The most difficult and nail-biting part of this long mission is going to be the landing sequence.  It’s a very complex undertaking, using the thin atmosphere of Mars for braking with a heat shield to take the initial pounding and a huge parachute to slow the lander as it gets closer to the surface.  The last part of the landing sequence will require the use of rockets to really slow the probe down and finally the rover itself will be lowered using a tether system JPL calls the “skycrane.”

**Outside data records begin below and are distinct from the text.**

(** The node under the cursor is the end of the descent from the root that
    goes, each time, into the first child whose text covers the offset (both
    ends included): the search gives the root itself when none of its
    children covers the offset, and otherwise a node that covers the offset
    and none of whose children does. *)
Theorem node_under_cursor (rootNode : Node A) (offset : nat) :
  (forall target,
     getNodeAtPosition rootNode offset = target <->
     descent offset rootNode target)
  /\ existsb (covers offset)
       (streamChildren (getNodeAtPosition rootNode offset)) = false
  /\ (getNodeAtPosition2 rootNode offset = None ->
      getNodeAtPosition rootNode offset = rootNode)
  /\ (forall target,
       getNodeAtPosition2 rootNode offset = Some target ->
       getNodeAtPosition rootNode offset = target
       /\ covers offset target = true).
Proof.
  assert (Hdescent : descent offset rootNode (getNodeAtPosition rootNode offset)).
  { rewrite getNodeAtPosition_default.
    pose proof (getNodeAtPosition2_descent offset rootNode) as H.
    destruct (getNodeAtPosition2 rootNode offset) as [target|]; cbn [default].
    - destruct H as (child & Hfirst & Hd). eapply descent_down; eassumption.
    - apply descent_stop, H. }
  assert (Hend : forall node target,
             descent offset node target ->
             existsb (covers offset) (streamChildren target) = false).
  { intros node target H. induction H; assumption. }
  assert (Hcovers : forall node child target,
             first_covering offset (streamChildren node) child ->
             descent offset child target -> covers offset target = true).
  { intros node child target Hfirst Hd. revert node Hfirst.
    induction Hd as [n Hnone|n c t Hf _ IH]; intros node Hfirst.
    - clear -Hfirst. induction Hfirst; assumption.
    - eapply IH, Hf. }
  refine (conj _ (conj _ (conj _ _))).
  - intros target. split.
    + intros <-. exact Hdescent.
    + intros H. eapply descent_unique; eassumption.
  - eapply Hend, Hdescent.
  - intros H. rewrite getNodeAtPosition_default, H. reflexivity.
  - intros target H. rewrite getNodeAtPosition_default, H. cbn [default].
    split; [reflexivity|].
    pose proof (getNodeAtPosition2_descent offset rootNode) as H2.
    rewrite H in H2. destruct H2 as (child & Hfirst & Hd).
    eapply Hcovers; eassumption.
Qed.

End HoverTarget.

Section HoverTexts.
Import JS SysyHoverProvider HoverRequest.

(** The hover on a variable definition and the hover on a use of the
    variable show the same type whenever the declaration of the variable
    carries a type other than the text for an unknown type. *)
Theorem definition_and_use_agree (node : VarDef.t) (container : Container.t)
  (btype : string) :
  VarDef.container node = Some container ->
  Container.btype container = Some btype ->
  String.eqb btype UNKNOWN_TYPE = false ->
  varDefType node = variableType node
  /\ varDefType node = (if is_special_name (VarDef.name node) then "int"
                        else btype).
Proof.
  intros Hcontainer Hbtype Hknown.
  unfold varDefType, variableType. rewrite Hcontainer, Hbtype, Hknown.
  split; reflexivity.
Qed.

Lemma definition_and_use_agree_witness :
  VarDef.container
    (VarDef.mk "x" [] [] (Some (Container.mk (Some "float") None)) None None)
  = Some (Container.mk (Some "float") None)
  /\ Container.btype (Container.mk (Some "float") None) = Some "float"
  /\ String.eqb "float" UNKNOWN_TYPE = false
  /\ varDefType
       (VarDef.mk "x" [] [] (Some (Container.mk (Some "float") None)) None None)
     = variableType
         (VarDef.mk "x" [] [] (Some (Container.mk (Some "float") None)) None
            None)
  /\ varDefType
       (VarDef.mk "x" [] [] (Some (Container.mk (Some "float") None)) None None)
     = (if is_special_name "x" then "int" else "float").
Proof.
  split; [reflexivity|]. split; [reflexivity|]. split; [reflexivity|].
  apply (definition_and_use_agree
           (VarDef.mk "x" [] [] (Some (Container.mk (Some "float") None)) None
              None)
           (Container.mk (Some "float") None) "float"); reflexivity.
Defined.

It takes 7 minutes for the probe to get from the very top of the atmosphere to the surface of Mars.  On top of that, because of the distance between Earth and Mars it’s going to take 14 minutes for signals to reach us from the probe.  The “7 minutes of terror” referred to in the title is the sequence of entry, descent and landing.  Watch as team members of NASA’s Jet Propulsion Laboratory discuss the challenges of landing the Curiosity rover safely.

You can watch the landing live by going to NASA’s Mars Exploration Program website.  There you’ll find the ways you can watch the live landing, when the broadcast will start (8:30 pm Pacific, 11:30 pm Eastern), and a countdown clock so you’ll know just how long you have until you can watch history being made.

If you haven’t seen the video outlining the entire mission that NASA released in June of last year, I highly recommend you check it out here.  It’s 11 minutes long, but pretty fascinating for anyone with an interest in space exploration.

Visit NASA’s Jet Propulsion Laboratory official website here.

Visit NASA’s Jet Propulsion Laboratory YouTube channel here.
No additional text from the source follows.